The HSA screened Bollywood movies to show its defiance against the ban on Hindi films. "As Indians, we must have access to arts and movies produced from all parts of India in public theatres," Lalremsang, who is an executive member of HSA, told The New Indian Express.
"The main reason behind the banning of Hindi films was that they (militants) considered Hindi films as foreign films which badly influenced Meitei/Manipuri culture. The state government till today backs this ban but we do not subscribe to it," Lalremsang said.
Churachandpur had a couple of theatre halls but they were shut down in the wake of the ban on the screening of Hindi films. Several others were shut down in the Meitei-majority Imphal valley.

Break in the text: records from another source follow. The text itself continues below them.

(* ===== verification/TagFiles.v ===== *)
(** Keyword files: dt_tag_import and dt_tag_export of common/tags.c.

    A keyword file has one tag on a line, below its parent and indented by one tab more;
    categories are in brackets, synonyms stand in braces below their tag. A file is the
    text it holds. The number of a tag is taken to fit into an int. *)

From Stdlib Require Import Ascii String.
From S2P Require Import Prelude Utility Library Tags TagLists.
Local Open Scope Z_scope.

(** ** Lines *)

(** What [getline] returns one after the other, each with its line end. *)
Fixpoint getlines (s : string) : list string :=
  match s with
  | "" => []
  | String c s' =>
      if Ascii.eqb c "010" then String c "" :: getlines s'
      else match getlines s' with
           | [] => [String c ""]
           | t :: ts => String c t :: ts
           end
  end.

Definition is_indent (c : ascii) : bool := Ascii.eqb c "009" || Ascii.eqb c " " || Ascii.eqb c "," || Ascii.eqb c ";".
Definition is_line_end (c : ascii) : bool := Ascii.eqb c "010" || Ascii.eqb c "013" || Ascii.eqb c "," || Ascii.eqb c ";".

(** The text between two marks of one character each. *)
Definition enclosed (a b : ascii) (s : string) : option string :=
  match s with
  | String c s => if Ascii.eqb c a then match rev (list_ascii_of_string s) with
                                        | d :: r => if Ascii.eqb d b then Some (string_of_list_ascii (rev r)) else None
                                        | [] => None
                                        end else None
  | "" => None
  end.

Record keyword_line := Keyword_line {
  depth : nat;
  skip : bool;
  category : bool;
  is_synonym : bool;
  keyword : string;
}.

(** The head of the loop. When everything behind the indentation is cut off, the character
    in front of it is read, which for an empty line is outside the buffer. *)
Definition read_line (line : string) : c_result keyword_line :=
  let line := c_string (list_ascii_of_string line) in
  let start := drop_while is_indent line in
  let depth := (String.length line - String.length start)%nat in
  let start := strip_end is_line_end start in
  if (depth =? 0)%nat && String.eqb start "" then Undefined
  else
    let '(category, synonym, start) :=
      match enclosed "[" "]" start, enclosed "{" "}" start with
      | Some s, _ => (true, false, s)
      | None, Some s => (false, true, s)
      | None, None => (false, false, start)
      end in
    Done (match start with
          | String "~" s => Keyword_line depth true category synonym s
          | _ => Keyword_line depth false category synonym start
          end).

Section files.
Context `{RowOrder}.

(** ** Import *)

(** The variables of the loop. *)
Record import_state := Import {
  hierarchy : list string;
  count : Z;
  tagid : Z;
  previous_category_depth : nat;
  previous_category : bool;
  previous_synonym : bool;
}.

Definition import_synonym (k : keyword_line) (st : import_state) (l : library) : c_result (import_state * library) :=
  let* l :=
    if tagid st =? 0 then Done l
    else
      let* l := if previous_synonym st then Done l else dt_tag_set_synonyms (tagid st) (Some "") l in
      Done (dt_tag_add_synonym (tagid st) (keyword k) l) in
  Done (st, l).

Definition import_tag (k : keyword_line) (st : import_state) (l : library) : import_state * library :=
  let hierarchy := take (depth k) (hierarchy st) ++ [keyword k] in
  let st := Import hierarchy (count st) (tagid st) (previous_category_depth st) (previous_category st) (previous_synonym st) in
  if skip k then (st, l)
  else
    let tag := dt_util_glist_to_str "|" hierarchy in
    if previous_category st && (previous_category_depth st + 1 <? depth k)%nat then
      let l := dt_tag_rename (tagid st) tag l in
      (st, if category k then l else dt_tag_set_flags (tagid st) 0 l)
    else
      let (new, l) := dt_tag_new tag l in
      let tagid := default 1 new in
      (Import hierarchy (count st + 1) tagid (previous_category_depth st) (previous_category st) (previous_synonym st),
       if category k then dt_tag_set_flags tagid DT_TF_CATEGORY l else l).

Definition import_line (line : string) (st : import_state) (l : library) : c_result (import_state * library) :=
  let* k := read_line line in
  let* (st, l) := if is_synonym k then import_synonym k st l else Done (import_tag k st l) in
  Done (Import (hierarchy st) (count st) (tagid st) (if category k then depth k else 0) (category k) (is_synonym k), l).

Fixpoint import_lines (lines : list string) (st : import_state) (l : library) : c_result (import_state * library) :=
  match lines with
  | [] => Done (st, l)
  | line :: lines => let* (st, l) := import_line line st l in import_lines lines st l
  end.

Definition import_start : import_state := Import [] 0 0 0 false false.

(** [None]: the file cannot be opened. *)
Definition dt_tag_import (file : option string) (l : library) : c_result (Z * library) :=
  match file with
  | None => Done (-1, l)
  | Some text => let* (st, l) := import_lines (getlines text) import_start l in Done (count st, l)
  end.

(** ** Export *)

Definition tab : ascii := "009"%char.
Definition nl : ascii := "010"%char.

Fixpoint tabs (n : nat) (s : string) : string := match n with O => s | S n => String tab (tabs n s) end.

(** How many levels the tag shares with the one before. *)
Fixpoint common_start (hierarchy tokens : list string) : nat :=
  match hierarchy, tokens with
  | h :: hierarchy, t :: tokens => if String.eqb h t then S (common_start hierarchy tokens) else O
  | _, _ => O
  end.

Definition synonym_lines (n : nat) (synonyms : option string) : string :=
  match synonyms with
  | None | Some "" => ""
  | Some s => String.concat "" (map (fun e => tabs n ("{" +:+ skip_space e +:+ "}" +:+ String nl "")) (g_strsplit "," s))
  end.

(** The lines of the levels from the [i]th on, and how many tags they count. *)
Fixpoint token_lines (i : nat) (tokens : list string) (flags : Z) (synonyms : option string) : string * Z :=
  match tokens with
  | [] => ("", 0)
  | [t] =>
      (tabs i ((if Z.land flags DT_TF_CATEGORY =? 0 then t else "[" +:+ t +:+ "]") +:+ String nl "") +:+
       synonym_lines (i + 1) synonyms, 1)
  | t :: tokens =>
      let (s, n) := token_lines (i + 1) tokens flags synonyms in (tabs i (t +:+ String nl s), n)
  end.

Fixpoint export_tags (hierarchy : list string) (ts : list dt_tag_t) : string * Z :=
  match ts with
  | [] => ("", 0)
  | t :: ts =>
      let tokens := g_strsplit "|" (tag t) in
      let start := common_start hierarchy tokens in
      let (s, n) := token_lines start (drop start tokens) (flags t) (synonym t) in
      let (s', n') := export_tags tokens ts in
      (s +:+ s', n + n')
  end.

(** The file that is written, if it can be opened, and the result of the function. *)
Definition dt_tag_export (writable : bool) (l : library) : option string * Z * library :=
  if writable then
    let (tags, l) := dt_tag_get_with_usage l in
    let (s, n) := export_tags [] (dt_sort_tag tags 0) in
    (Some s, n, l)
  else (None, -1, l).

(** ** Lemmas: the table of tags *)

(** Synonyms and flags of the tag of that name. *)
Definition tag_at (l : library) (x : string) : option (option string * option Z) :=
  head ((fun t => (t_synonyms t, t_flags t)) <$> filter (fun t => t_name t = x) (tags l)).












End files.

(** ** Lemmas: lines *)





Lemma tabs_app n s : tabs n s = tabs n "" +:+ s.
Proof. induction n as [|n IH]; [done|]. cbn. by rewrite IH. Qed.




















Section import.
Context `{RowOrder}.


(** ** Lemmas: one line *)













(** ** Lemmas: the lines of a tag *)




















(** ** Lemmas: names and their levels *)









(** ** Lemmas: the whole file *)















(** ** Lemmas: reading all tags *)










(** ** Lemmas: the order of the file *)















End import.

(** An empty line makes the loop read in front of its buffer. *)
Lemma empty_line_undefined `{RowOrder} s l : dt_tag_import (Some (String nl s)) l = Undefined.
Proof. done. Qed.

Module Example.
Import Tags.Example.
Local Open Scope string_scope.

(** Two trees that differ in the case of their root, a category with private flag, and a tag
    of the program. *)
Definition tree : library :=
  Library [Tag_row 1 "places" None (Some 3%Z); Tag_row 2 "places|Rome" (Some "Roma, eternal city") None;
           Tag_row 4 "Places|a|b" None (Some 5%Z); Tag_row 7 "darktable|x" None None; Tag_row 9 "places|zoo" None (Some 2%Z)]
    [] [] [] [] [].



(** Names that are none of that: one in brackets comes back as a category without them, and
    one with a tilde does not come back. *)
Example marks_are_read :
  match dt_tag_export true (Library [Tag_row 1 "[wip]" None None; Tag_row 2 "~draft" None None] [] [] [] [] []) with
  | (Some text, 2%Z, _) =>
      match dt_tag_import (Some text) (Library [] [] [] [] [] []) with
      | Done (n, l) => (n, tag_at l "[wip]", tag_at l "wip", tag_at l "~draft") = (1%Z, None, Some (None, Some 1%Z), None)
      | Undefined => False
      end
  | _ => False
  end.
Proof. vm_compute. reflexivity. Qed.

(** The private flag is not in the file, and the levels of a tag become tags. *)
Example private_flag_is_lost :
  match dt_tag_export true tree with
  | (Some text, _, _) =>
      match dt_tag_import (Some text) (Library [] [] [] [] [] []) with
      | Done (n, l) => (n, tag_at l "places", tag_at l "places|zoo", tag_at l "Places|a") =
                       (7%Z, Some (None, Some 1%Z), Some (None, None), Some (None, None))
      | Undefined => False
      end
  | _ => False
  end.
Proof. vm_compute. reflexivity. Qed.

End Example.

"People here (Churachandpur) love to watch Bollywood films," the student leader said.
In 2000, the insurgent group Revolutionary People's Front issued a notice banning Hindi, specifically Bollywood movies, for allegedly destroying Manipuri culture, language and local film industry. The outfit believed Bollywood went against Manipuri values.
In due course, the militants confiscated thousands of video cassettes of Hindi films and music and burnt them as a mark of protest against the “Indianisation” of Manipur. The ban killed off the movie theatre circuit in the state.

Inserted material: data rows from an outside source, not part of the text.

(** The id of a row is its INTEGER PRIMARY KEY. *)
Definition set_c_group_id (v : Z) (r : image_row) : image_row :=
  Image_row (c_id r) v (c_film_id r) (c_width r) (c_height r) (c_filename r) (c_maker r) (c_model r) (c_lens r)
    (c_exposure r) (c_aperture r) (c_iso r) (c_focal_length r) (c_datetime_taken r) (c_flags r) (c_crop r) (c_orientation r)
    (c_focus_distance r) (c_raw_parameters r) (c_longitude r) (c_latitude r) (c_altitude r) (c_color_matrix r)
    (c_colorspace r) (c_version r) (c_raw_black r) (c_raw_maximum r) (c_aspect_ratio r) (c_exposure_bias r)
    (c_import_timestamp r) (c_change_timestamp r) (c_export_timestamp r) (c_print_timestamp r).

(** ** Reading a row *)

(** [sqlite3_column_double], as a float; [sqlite3_column_int]. *)
Definition column_float (v : option spec_float) : spec_float := narrow (default f32_zero v).
Definition column_s32 (v : Z) : Z := wrap_s32 v.

(** A text that is NULL leaves the empty text. *)
Definition column_text (size : nat) (v : option string) : string := g_strlcpy size (default "" v).

(** The two bit fields share 32 bits. *)
Definition flip_of_u32 (u : Z) : dt_image_raw_parameters_t := Raw_parameters (u mod 2 ^ 24) (u / 2 ^ 24).
Definition u32_of_flip (p : dt_image_raw_parameters_t) : Z := legacy p + user_flip p * 2 ^ 24.

Definition buffer_of_flags (flags : Z) : dt_iop_buffer_dsc_t :=
  if negb (Z.land flags DT_IMAGE_LDR =? 0) then Buffer_dsc 4 TYPE_FLOAT iop_cs_rgb
  else if negb (Z.land flags DT_IMAGE_HDR =? 0) then
    if negb (Z.land flags DT_IMAGE_RAW =? 0) then Buffer_dsc 1 TYPE_FLOAT iop_cs_RAW else Buffer_dsc 4 TYPE_FLOAT iop_cs_rgb
  else Buffer_dsc 1 TYPE_UINT16 iop_cs_RAW.

(** The fields of [img] are kept where the code does not assign them. *)
Definition image_of_row (mem : list spec_float) (r : image_row) : dt_image_t :=
  let img := dt_image_init mem in
  let orientation := column_s32 (c_orientation r) in
  let focus := column_float (c_focus_distance r) in
  Image
    (Exif (if SFleb f32_zero focus && (0 <=? orientation) then 1 else exif_inited (exif img)) orientation
       (column_float (c_exposure r)) (narrow (default S754_nan (c_exposure_bias r))) (column_float (c_aperture r))
       (column_float (c_iso r)) (column_float (c_focal_length r)) focus (column_float (c_crop r))
       (column_text 64 (c_maker r)) (column_text 64 (c_model r)) (column_text 128 (c_lens r)) (column_text 20 (c_datetime_taken r)))
    (column_text 256 (c_filename r))
    (Dimensions (column_s32 (c_width r)) (column_s32 (c_height r)) (verified_size (dimensions img)) (final_width (dimensions img))
       (final_height (dimensions img)) (p_width (dimensions img)) (p_height (dimensions img)) 0 0 0 0)
    (narrow (default f32_zero (c_aspect_ratio r))) (column_s32 (c_flags r)) (column_s32 (c_film_id r)) (column_s32 (c_id r))
    (column_s32 (c_group_id r)) (column_s32 (c_version r))
    (Timestamps (column_s32 (c_import_timestamp r)) (column_s32 (c_change_timestamp r)) (column_s32 (c_export_timestamp r))
       (column_s32 (c_print_timestamp r)))
    LOADER_UNKNOWN (buffer_of_flags (column_s32 (c_flags r)))
    (match c_color_matrix r with Some m => m | None => d65_color_matrix img end) 0 (column_s32 (c_colorspace r))
    (flip_of_u32 (wrap_u32 (column_s32 (c_raw_parameters r))))
    (Geoloc (default S754_nan (c_longitude r)) (default S754_nan (c_latitude r)) (default S754_nan (c_altitude r)))
    (Levels (column_s32 (c_raw_black r) mod 2 ^ 16) [0; 0; 0; 0] (wrap_u32 (column_s32 (c_raw_maximum r))))
    (fuji_rotation_pos img) (pixel_aspect_ratio img) (wb_coeffs img) (usercrop img).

It was because of the ban that the biopic on champion boxer MC Mary Kom could not be screened in Manipur, the state where she was born. Priyanka Chopra played the role of the boxer in the movie.
The Manipur government contested the fact that Hindi movies have not been screened in the state in the past 23 years, saying, "Although Hindi films are not banned in the state, they are not screened regularly in cinema theatres which is not under purview of the government. But Hindi films are still aired on various satellite and TV channels on a daily basis."
T Ramesh Singh, who is the deputy director (press and information) in the department of Information and Public Relations, said the Hindi movie Rocketry: The Nambi Effect was screened on August 20, 2022 at the auditorium of Manipur State Film Development Society and seen by Chief Minister N Biren Singh, his Council of Ministers, MLAs and many government officials.
Manipur has been witnessing widespread ethnic clashes between the majority Meitei and tribal Kuki communities since May 3 and so far over 160 people have been killed.